Jimmy Wales: Ich denke überhaupt nicht, dass Knol ein Konkurrent ist. Knol ist nicht mit Wikipedia zu vergleichen und es hat kein Potential, sich zu so etwas wie Wikipedia zu entwickeln. Das Design erinnert mehr an eine Blogging-Plattform. Google will ausdrücklich, dass die Leute ihre eigene Meinung eintragen. Es kommt dadurch eher zum einer Art Kommentarstil. Außerdem gibt es keine redaktionellen Strukturen wie bei uns, mit denen wir eine höhere Qualität erreichen.

Andere, traditionellere Enzyklopädien wie Britannica oder Brockhaus beginnen auch, sich online zu präsentieren. Harte Konkurrenz?
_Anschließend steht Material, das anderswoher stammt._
(* ===== verification/Start.v ===== *)
(** * Starting and stopping the server

    [mg_start] with the functions that set the options up, [free_context],
    [close_all_listening_sockets], the end of [master_thread] and [mg_stop] of
    src/mongoose.c, on the process of Process.v.  Sockets, users and threads are those of
    the system: parameters.  A start that fails gives back what it has taken, but for the
    listening sockets when the last two checks fail; a start and a stop together leave
    nothing behind. *)

From S2P Require Import Prelude CString Options SocketQueue HttpRequest Scanf Access Conn Os Process Ssl.

(** What starting and accepting use of the system.  [socket] and [accept] give a
    descriptor that is not open. *)
Class Net := {
  net_fd : list Z -> Z;
  net_fd_new : forall l, 0 <= net_fd l /\ net_fd l ∉ l;
  net_socket : socket -> bool;            (* socket() works *)
  net_bind : socket -> bool;              (* setsockopt, bind and listen work *)
  net_user : bytes -> option (Z * Z);     (* getpwnam: user and group *)
  net_setgid : Z -> bool;
  net_setuid : Z -> bool;
  net_master : bool;                      (* pthread_create of the master thread *)
  net_thread : nat -> bool;               (* pthread_create of the i-th worker *)
  net_local : Z -> Z * Z                  (* getsockname *)
}.

(** [ctx->config]: the strings with the blocks they are in. *)
Abbreviation pconfig := (list (option (nat * bytes))).
Definition strings (c : pconfig) : config := map (fmap snd) c.

(** [struct mg_context], as far as it is set up here. *)
Record mg_context := Context_ {
  ctx_block : nat;                        (* the block of the structure itself *)
  config_ : pconfig;
  ssl_ctx : option nat;
  sockets_block : option nat;             (* the array of listening sockets *)
  listening_sockets : list socket;
  has_master : bool;
  num_threads : nat
}.

Definition ctx_config (ctx : mg_context) : config := strings (config_ ctx).

Section start.
Context `{OS} `{SslLib} `{Net}.

Definition open_fd : P Z := fun p =>
  Some (net_fd (open_fds p), set_fds (net_fd (open_fds p) :: open_fds p) p).

(** [ctx->config[i] = mg_strdup(value)] *)
Definition store_option (i : nat) (value : bytes) (c : pconfig) : P pconfig :=
  b ← alloc;
  mret (<[i := (fun b => (b, value)) <$> b]> c).

(** The loop over the options: whether they are accepted. *)
Fixpoint set_options_loop (options : list bytes) (c : pconfig) : P (bool * pconfig) :=
  match options with
  | [] => mret (true, c)
  | name :: rest =>
      let i := get_option_index name in
      if i =? -1 then
        _ ← cry_ctx (strings c) (B "Invalid option: " ++ name);
        mret (false, c)
      else match rest with
           | [] =>
               _ ← cry_ctx (strings c) (name ++ B ": option value cannot be NULL");
               mret (false, c)
           | value :: rest' =>
               _ ← match mjoin (c !! Z.to_nat i) with
                   | Some (b, _) =>
                       _ ← cry_ctx (strings c) (B "warning: " ++ name ++ B ": duplicate option");
                       free_ b
                   | None => mret tt
                   end;
               c ← store_option (Z.to_nat i) value c;
               set_options_loop rest' c
           end
  end.

Fixpoint set_defaults_loop (opts : list (bytes * option bytes)) (i : nat) (c : pconfig) : P pconfig :=
  match opts with
  | [] => mret c
  | (_, default_value) :: opts' =>
      c ← match mjoin (c !! i), default_value with
          | None, Some v => store_option i v c
          | _, _ => mret c
          end;
      set_defaults_loop opts' (S i) c
  end.

Definition set_gpass_option (c : config) : P bool :=
  match cfg c GLOBAL_PASSWORDS_FILE with
  | Some path =>
      if fst (mg_stat path) then mret true
      else
        _ ← cry_ctx c (B "Cannot open " ++ path ++ B ": " ++ os_strerror);
        mret false
  | None => mret true
  end.

(** [realloc] for one more entry. *)
Definition realloc (old : option nat) : P (option nat) :=
  b ← alloc;
  match b with
  | None => mret None
  | Some b =>
      _ ← free_opt old;
      mret (Some b)
  end.

Fixpoint close_sockets (l : list socket) : P unit :=
  match l with
  | [] => mret tt
  | so :: l' =>
      _ ← close_fd (sock so);
      close_sockets l'
  end.

Definition close_all_listening_sockets (blk : option nat) (l : list socket) : P unit :=
  _ ← close_sockets l;
  free_opt blk.

(** The sockets that listen so far, in the order of the option, and their array. *)
Fixpoint ports_loop (c : config) (have_ssl : bool) (vs : list (vec * option vec)) (blk : option nat)
    (acc : list socket) : P (bool * option nat * list socket) :=
  match vs with
  | [] => mret (true, blk, acc)
  | (v, _) :: vs' =>
      match parse_port_string v with
      | None =>
          _ ← cry_ctx c (B "set_ports_option: " ++ vec_str v
                         ++ B ": invalid port spec. Expecting list of: [IP_ADDRESS:]PORT[s|p]");
          mret (false, blk, acc)
      | Some so =>
          if is_ssl so && negb have_ssl then
            _ ← cry_ctx c (B "Cannot add SSL socket, is -ssl_certificate option set?");
            mret (false, blk, acc)
          else
            fd ← (if net_socket so then open_fd else mret (-1));
            if negb (net_socket so && net_bind so) then
              _ ← cry_ctx c (B "set_ports_option: cannot bind to " ++ vec_str v ++ B ": " ++ os_strerror);
              _ ← close_fd fd;
              mret (false, blk, acc)
            else
              new ← realloc blk;
              match new with
              | None =>
                  _ ← close_fd fd;
                  mret (false, blk, acc)
              | Some b =>
                  _ ← set_sockopt fd CloseOnExec;
                  ports_loop c have_ssl vs' (Some b)
                    (acc ++ [Socket fd (lsa so) (rsa so) (is_ssl so) (ssl_redir so)])
              end
      end
  end.

Definition set_ports_option (c : config) (have_ssl : bool) : P (bool * option nat * list socket) :=
  '(ok, blk, l) ← ports_loop c have_ssl (option_list (cfg c LISTENING_PORTS) false) None [];
  if (ok : bool) then mret (true, blk, l)
  else
    _ ← close_all_listening_sockets blk l;
    mret (false, blk, l).

Definition set_uid_option (c : config) : P bool :=
  match cfg c RUN_AS_USER with
  | None => mret true
  | Some uid =>
      match net_user uid with
      | None =>
          _ ← cry_ctx c (B "set_uid_option: unknown user [" ++ uid ++ B "]");
          mret false
      | Some (pw_uid, pw_gid) =>
          if negb (net_setgid pw_gid) then
            _ ← cry_ctx c (B "set_uid_option: setgid(" ++ uid ++ B "): " ++ os_strerror);
            mret false
          else if negb (net_setuid pw_uid) then
            _ ← cry_ctx c (B "set_uid_option: setuid(" ++ uid ++ B "): " ++ os_strerror);
            mret false
          else mret true
      end
  end.

(** The message of [check_acl] about a malformed list. *)
Definition acl_verdict (c : config) (remote_ip : Z) : P Z :=
  let r := check_acl c remote_ip in
  _ ← (if r =? -1 then cry_ctx c (B "check_acl: subnet must be [+|-]x.x.x.x[/x]") else mret tt);
  mret r.

Definition set_acl_option (c : config) : P bool :=
  r ← acl_verdict c 0x7f000001;
  mret (negb (r =? -1)).

Fixpoint free_config (c : pconfig) : P unit :=
  match c with
  | [] => mret tt
  | e :: c' =>
      _ ← free_opt (fst <$> e);
      free_config c'
  end.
Riesengroße Buchattrappen der Brockhaus-Enzyklopädie
Nachschlagewerke sind in Deutschland sehr beliebtBild: AP

Das ist eine gute Sache. Es ist sehr schwierig für sie, mit uns zu konkurrieren. Immerhin sind wir ein gemeinnütziges Projekt und haben keine Werbung auf der Seite. Die Ausgaben für das, was wir machen, sind gering und es scheint keine Nachfrage für ihr Produkt zu geben, also haben sie eine harte Aufgabe vor sich. Andererseits begrüßen wir alles und jeden. Wir sind keine wetteifernde Organisation, wir können zusammenarbeiten und sind kooperativ. Wir verteilen Sachen gratis, wir denken wirklich nicht viel an den Wettbewerb.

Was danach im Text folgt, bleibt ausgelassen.